■ Task details ■
Lines with "info": report how many there are in the listing below, giving the number and nothing else.
>>>>
(** Element-wise sum of two tensors of one shape. *)
Definition tensor_add (a b : tensor T) : tensor T := pointwise add a b.

(** ** The reference forward pass *)

(** What autograd records for one executed group: the slice bounds and
    the operands saved by the matrix product. *)
Record group_node : Type := mkNode {
  node_start : Z;
  node_end : Z;
  saved_x_g : tensor T;
  saved_wT : tensor T
}.

(** The body of [for g in range(len(m_sizes))], threading [m_start],
    [result] and the recorded graph. *)
Fixpoint forward_loop (x w : tensor T) (m_sizes : list Z) (m_start : Z)
         (result : tensor T) (tape : list group_node)
  : outcome (tensor T * list group_node) :=
  match m_sizes with
  | [] => Ok (result, tape)
  | m_size :: rest =>
      if (0 <? m_size)%Z then
        let m_end := (m_start + m_size)%Z in
        let x_g := slice x m_start m_end in
        do y_g <- matmul x_g (transpose w);
        do result' <- slice_assign result m_start m_end y_g;
        forward_loop x w rest m_end result'
          (tape ++ [mkNode m_start m_end x_g (transpose w)])
      else
        forward_loop x w rest m_start result tape
  end.

Definition forward_traced (x w : tensor T) (m_sizes : list Z)
  : outcome (tensor T * list group_node) :=
  forward_loop x w m_sizes 0%Z (zeros (nrows x) (nrows w)) [].

Definition compute_reference_forward (x w : tensor T) (m_sizes : list Z)
  : outcome (tensor T) :=
  do rt <- forward_traced x w m_sizes;
  Ok (fst rt).

(** ** The reference backward pass *)

Definition shape_eqb (a b : tensor T) : bool :=
  (nrows a =? nrows b) && (ncols a =? ncols b).

(** Gradients while the graph is walked: the gradient still flowing
    into [result], and what has been accumulated for the two leaves. *)
Record grad_state : Type := mkGrads {
  flowing : tensor T;
  x_grad : tensor T;
  w_grad : tensor T
}.

(** The backward functions of the nodes one group recorded.  The slice
    copy hands its rows of the flowing gradient to the product and
    clears them for the writes recorded before it; the product yields
    [grad @ mat2.T] and [mat1.T @ grad]; the slice of [x] pads its
    gradient with zeros to the shape of [x]; the transposed view of [w]
    transposes back. *)
Definition node_backward (x : tensor T) (g : tensor T) (n : group_node)
  : outcome (tensor T * tensor T * tensor T) :=
  let grad_y_g := slice g (node_start n) (node_end n) in
  do g' <- slice_assign g (node_start n) (node_end n)
             (zeros (nrows grad_y_g) (ncols grad_y_g));
  do grad_x_g <- matmul grad_y_g (transpose (saved_wT n));
  do grad_wT <- matmul (transpose (saved_x_g n)) grad_y_g;
  do grad_x_full <- slice_assign (zeros (nrows x) (ncols x))
                      (node_start n) (node_end n) grad_x_g;
  Ok (g', grad_x_full, transpose grad_wT).
(** The log of a run extends the log it started with, by calls that are
    never [archive_transactions]. *)
Lemma try_block_log fuel sd ed fb v mode (m : Machine P D) o m' :
  try_block fuel sd ed fb v mode m = (o, m') →
  ∃ calls, db_log (world m') = db_log (world m) ++ calls
           ∧ Forall (λ c, is_archive c = false) calls.
Proof.
  intros Hrun.
  apply try_block_cases in Hrun
    as [(info & reads & p & -> & Hreads & _)
       |[(info & b & r & p & _ & _ & ->)|(info & b & f & p & _ & Hd)]].
  - exists reads. split; [done|].
    eapply Forall_impl; [exact Hreads|]. by intros [].
  - destruct (cursor_done_log m info b r p) as (tail & -> & Htail).
    eexists. split; [done|].
    repeat (apply Forall_cons; split; [done|]).
    rewrite !Forall_app, !Forall_map. unfold balance_calls. rewrite Forall_map.
    repeat split; try (by apply Forall_true).
    destruct Htail as [->| ->]; by repeat constructor.
  - destruct (window_done_log m sd ed v info b f p) as (tail & Hlog & Htail).
    rewrite <- Hd in Hlog. cbn [snd] in Hlog. rewrite Hlog.
    eexists. split; [done|].
    rewrite Forall_app. split; [by repeat constructor|].
    destruct Htail as [->| ->]; [constructor|].
    unfold window_writes, balance_calls.
    apply Forall_cons; split; [done|].
    rewrite Forall_app, !Forall_map. split; by apply Forall_true.
Qed.

End SyncLemmas.

Lemma last_version_app tid l1 l2 :
  last_version tid (l1 ++ l2)
  = match last_version tid l2 with
    | Some t => Some t
    | None => last_version tid l1
    end.
Proof.
  unfold last_version. rewrite List.filter_app.
  destruct (List.filter _ l2) as [|t l] eqn:Hf.
  - by rewrite app_nil_r.
  - rewrite last_app_cons. by destruct (last (t :: l)) eqn:Hl;
      [|apply last_None in Hl].
Qed.

Lemma last_version_concat tid (ls : list (list Transaction.t)) :
  last_version tid (concat ls) = last (omap (last_version tid) ls).
Proof.
  induction ls as [|l ls IH] using rev_ind; [done|].
  rewrite concat_app, omap_app. cbn [concat omap list_omap].
  rewrite app_nil_r, last_version_app.
  destruct (last_version tid l) as [t|] eqn:Hl; cbn.
  - by rewrite last_snoc.
  - by rewrite app_nil_r.
Qed.
(** X5. [sanitizeLink] is idempotent, and what it returns is either the
    empty string or the trimmed input, which then passes [isValidUrl] and
    neither begins nor ends in white space: the link that [checkFlux]
    sanitizes is passed through unchanged when [sendToDiscord] sanitizes it
    again. *)
Theorem sanitizeLink_idempotent (l : string) :
  sanitizeLink (sanitizeLink l) = sanitizeLink l
  /\ (sanitizeLink l = ""
      \/ sanitizeLink l = trim l
         /\ isValidUrl (sanitizeLink l) = true
         /\ trim (sanitizeLink l) = sanitizeLink l).
Proof.
  destruct (sanitizeLink_cases l) as [E | (E & Hv & _)]; rewrite E.
  - split; [| left; reflexivity]. unfold sanitizeLink. simpl.
    change (trim "") with "". destruct (negb (isValidUrl "")); reflexivity.
  - split.
    + unfold sanitizeLink at 1. simpl. rewrite trim_idem, Hv. reflexivity.
    + right. rewrite trim_idem. auto.
Qed.

Lemma messageContent_blank_iff (title : option string) (link : string) :
  blank (messageContent title link) = true
  <-> clampTitle title 100 = "" /\ sanitizeLink link = "".
Proof.
  unfold messageContent. cbv zeta.
  destruct (nonempty (sanitizeLink link)) eqn:E.
  - rewrite !blank_app, (sanitizeLink_not_blank _ E), !andb_false_r.
    split; [discriminate |]. intros [_ Hl]. rewrite Hl in E. discriminate.
  - apply nonempty_false in E. split.
    + intros Hb. split; [| exact E].
      apply clean_blank_empty; [apply clampTitle_clean | exact Hb].
    + intros [-> _]. reflexivity.
Qed.
(* ===== verification/_CoqProject ===== *)
-Q . S2P
Prelude.v
Token.v
Channel.v
ChannelFacts.v
ChannelSpec.v
Cell.v
Timer.v
Wait.v
WaitFacts.v
System.v
Parking.v
ParkingFacts.v
Sleep.v
Wakeups.v
Asks.v
Int64.v
ListValue.v
ListFacts.v
ListAsk.v
ListClaims.v
Exhaustive.v
ExhaustiveInts.v
ExhaustiveSem.v
ExhaustiveFacts.v
ExhaustiveSearch.v
ExhaustiveClaims.v
Layers.v
LayersFacts.v
LayersClaims.v
MapValue.v
MapFacts.v
SetFacts.v
MapClaims.v
Ops.v
OpsFacts.v
Chunk.v
Verify.v
VerifyFacts.v
VerifyClaims.v
Emit.v
EmitFacts.v
EmitClaims.v
Globals.v
GlobalsClaims.v
Float.v
Key.v
KeyWalk.v
KeyFar.v
KeyOrder.v
KeyClaims.v
KeyUses.v
Doc.v
DocFacts.v
DocMap.v
DocClaims.v
Http.v
HttpSpec.v
HttpReads.v
HttpParse.v
Tree.v
PatternCode.v
PatternFacts.v
PatternBind.v
MatchFacts.v
MatchClaims.v
Order.v
OrderScc.v
Lexer.v
LexerFacts.v
LexerClaims.v
Types.v
TypesFacts.v
Unify.v
UnifyFacts.v
UnifySpec.v
UnifyArms.v
UnifyClaims.v
TypesClaims.v
InitOrder.v
InitOrderClaims.v
(** [evolves h ws h']: an operation took the heap from [h] to [h'] and
    woke [ws]: flags stand, each token is as it was or was ended, no
    token became parked, and the tasks woken are exactly those of the
    parked tokens that ended, each once. *)
Record evolves (h : Heap V E) (ws : list TaskId) (h' : Heap V E) : Prop := mkEvolves {
  ev_flags : flags h' = flags h;
  ev_tok t k : tokens h !! t = Some k → ∃ k', tokens h' !! t = Some k' ∧ tok_step k k';
  ev_new t : tokens h !! t = None → ¬ is_parked h' t;
  ev_wakes : ∃ ts, NoDup ts ∧ ws = task_of h <$> ts ∧
             ∀ t, t ∈ ts ↔ is_parked h t ∧ is_waiting h' t = false;
}.

Lemma claim_true h t :
  claim h t = true ↔
  ∃ k, tokens h !! t = Some k ∧ is_set h (cancel_flag k) = false ∧ state_waiting (tstate k) = true.
Proof.
  unfold claim. split.
  - destruct (tokens h !! t) as [k|] eqn:Hk; [|done].
    destruct (is_set h (cancel_flag k)) eqn:Hset; [done|]. eauto.
  - intros (k & -> & -> & ->). done.
Qed.

Lemma claim_is_waiting h t : claim h t = true → is_waiting h t = true.
Proof. rewrite claim_true. unfold is_waiting. intros (k & -> & _ & ->). done. Qed.

Lemma claim_dom h t : claim h t = true → is_Some (tokens h !! t).
Proof. rewrite claim_true. intros (k & -> & _). eauto. Qed.

Lemma is_set_flags h h' c : flags h' = flags h → is_set h' c = is_set h c.
Proof. intros Hf. unfold is_set. by rewrite Hf. Qed.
<<<<
■ Response to this exercise ■
4